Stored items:

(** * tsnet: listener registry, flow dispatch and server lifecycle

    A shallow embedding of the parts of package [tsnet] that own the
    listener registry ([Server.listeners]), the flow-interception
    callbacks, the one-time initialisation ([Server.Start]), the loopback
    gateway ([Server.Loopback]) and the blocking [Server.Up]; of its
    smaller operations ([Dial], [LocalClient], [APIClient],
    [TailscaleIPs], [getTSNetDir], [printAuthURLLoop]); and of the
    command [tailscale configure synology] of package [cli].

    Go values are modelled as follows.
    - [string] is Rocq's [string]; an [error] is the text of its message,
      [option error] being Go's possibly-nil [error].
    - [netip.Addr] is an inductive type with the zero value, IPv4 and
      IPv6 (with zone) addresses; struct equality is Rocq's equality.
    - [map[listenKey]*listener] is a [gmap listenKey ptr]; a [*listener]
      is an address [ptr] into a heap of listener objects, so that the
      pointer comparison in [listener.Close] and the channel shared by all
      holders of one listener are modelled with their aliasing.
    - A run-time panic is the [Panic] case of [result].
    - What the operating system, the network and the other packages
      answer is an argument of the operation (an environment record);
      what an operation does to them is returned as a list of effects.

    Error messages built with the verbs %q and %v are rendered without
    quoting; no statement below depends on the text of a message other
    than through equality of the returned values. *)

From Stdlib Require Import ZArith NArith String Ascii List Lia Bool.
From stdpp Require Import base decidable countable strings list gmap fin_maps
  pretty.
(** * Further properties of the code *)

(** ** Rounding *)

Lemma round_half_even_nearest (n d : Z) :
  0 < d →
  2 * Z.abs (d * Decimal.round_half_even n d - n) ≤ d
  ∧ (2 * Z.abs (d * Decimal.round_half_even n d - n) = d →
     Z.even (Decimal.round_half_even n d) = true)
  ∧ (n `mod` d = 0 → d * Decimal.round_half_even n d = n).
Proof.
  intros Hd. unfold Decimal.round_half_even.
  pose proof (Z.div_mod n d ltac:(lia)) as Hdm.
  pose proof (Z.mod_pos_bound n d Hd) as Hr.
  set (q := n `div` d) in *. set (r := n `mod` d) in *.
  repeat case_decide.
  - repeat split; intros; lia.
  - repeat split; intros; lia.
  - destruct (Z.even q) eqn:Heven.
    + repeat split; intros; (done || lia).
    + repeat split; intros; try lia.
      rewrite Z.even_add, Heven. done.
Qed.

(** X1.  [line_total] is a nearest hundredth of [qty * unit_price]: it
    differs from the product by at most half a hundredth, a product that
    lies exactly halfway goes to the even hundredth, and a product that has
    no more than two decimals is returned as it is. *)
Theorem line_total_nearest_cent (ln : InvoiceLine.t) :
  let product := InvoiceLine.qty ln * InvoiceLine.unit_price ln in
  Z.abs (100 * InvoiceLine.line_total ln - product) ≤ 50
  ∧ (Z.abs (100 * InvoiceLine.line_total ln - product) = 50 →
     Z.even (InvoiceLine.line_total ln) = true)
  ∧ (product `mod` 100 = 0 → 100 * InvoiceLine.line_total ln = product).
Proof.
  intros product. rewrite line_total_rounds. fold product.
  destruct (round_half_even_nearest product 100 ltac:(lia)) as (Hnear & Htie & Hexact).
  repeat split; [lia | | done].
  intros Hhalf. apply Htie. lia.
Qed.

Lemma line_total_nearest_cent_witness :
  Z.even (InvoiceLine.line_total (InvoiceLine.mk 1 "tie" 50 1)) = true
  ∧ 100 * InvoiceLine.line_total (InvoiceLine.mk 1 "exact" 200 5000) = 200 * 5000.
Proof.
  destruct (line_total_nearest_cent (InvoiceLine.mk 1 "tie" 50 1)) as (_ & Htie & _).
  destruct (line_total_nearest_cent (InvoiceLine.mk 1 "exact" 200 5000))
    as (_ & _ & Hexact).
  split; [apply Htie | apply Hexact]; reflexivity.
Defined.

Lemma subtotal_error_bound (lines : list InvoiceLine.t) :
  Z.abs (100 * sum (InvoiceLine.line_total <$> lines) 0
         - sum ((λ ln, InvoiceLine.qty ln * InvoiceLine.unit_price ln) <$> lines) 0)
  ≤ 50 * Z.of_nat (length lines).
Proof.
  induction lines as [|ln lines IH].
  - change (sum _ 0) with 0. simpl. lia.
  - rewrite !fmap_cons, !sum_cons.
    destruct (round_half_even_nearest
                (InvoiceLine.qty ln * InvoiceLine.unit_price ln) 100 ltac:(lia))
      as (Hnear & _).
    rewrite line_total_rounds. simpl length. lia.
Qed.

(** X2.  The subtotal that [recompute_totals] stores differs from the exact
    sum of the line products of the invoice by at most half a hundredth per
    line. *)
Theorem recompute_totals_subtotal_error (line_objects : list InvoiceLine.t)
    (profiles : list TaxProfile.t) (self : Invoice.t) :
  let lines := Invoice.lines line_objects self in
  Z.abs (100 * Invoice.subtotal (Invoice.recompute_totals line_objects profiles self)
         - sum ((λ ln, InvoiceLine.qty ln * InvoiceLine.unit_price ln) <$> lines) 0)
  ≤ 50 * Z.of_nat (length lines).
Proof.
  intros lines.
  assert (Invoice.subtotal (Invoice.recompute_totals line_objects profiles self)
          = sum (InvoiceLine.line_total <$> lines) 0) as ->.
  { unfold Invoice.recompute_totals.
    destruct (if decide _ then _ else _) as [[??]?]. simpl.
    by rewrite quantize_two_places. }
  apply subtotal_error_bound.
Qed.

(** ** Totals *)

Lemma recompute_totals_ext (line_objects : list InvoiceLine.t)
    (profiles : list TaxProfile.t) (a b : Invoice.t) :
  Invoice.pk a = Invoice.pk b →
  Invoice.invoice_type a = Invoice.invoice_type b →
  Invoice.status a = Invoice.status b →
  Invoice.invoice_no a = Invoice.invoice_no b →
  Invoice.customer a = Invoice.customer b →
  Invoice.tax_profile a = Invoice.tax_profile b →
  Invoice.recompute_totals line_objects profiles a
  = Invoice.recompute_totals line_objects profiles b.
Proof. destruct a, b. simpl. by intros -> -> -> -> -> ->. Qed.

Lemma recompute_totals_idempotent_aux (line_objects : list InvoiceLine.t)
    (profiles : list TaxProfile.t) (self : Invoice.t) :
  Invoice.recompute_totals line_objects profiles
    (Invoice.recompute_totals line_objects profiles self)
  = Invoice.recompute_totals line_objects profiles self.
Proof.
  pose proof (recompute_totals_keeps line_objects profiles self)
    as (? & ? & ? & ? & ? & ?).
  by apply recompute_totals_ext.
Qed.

Task item: If a line in the records includes "Htie", it counts toward the total; report that total by itself.

Answer: 4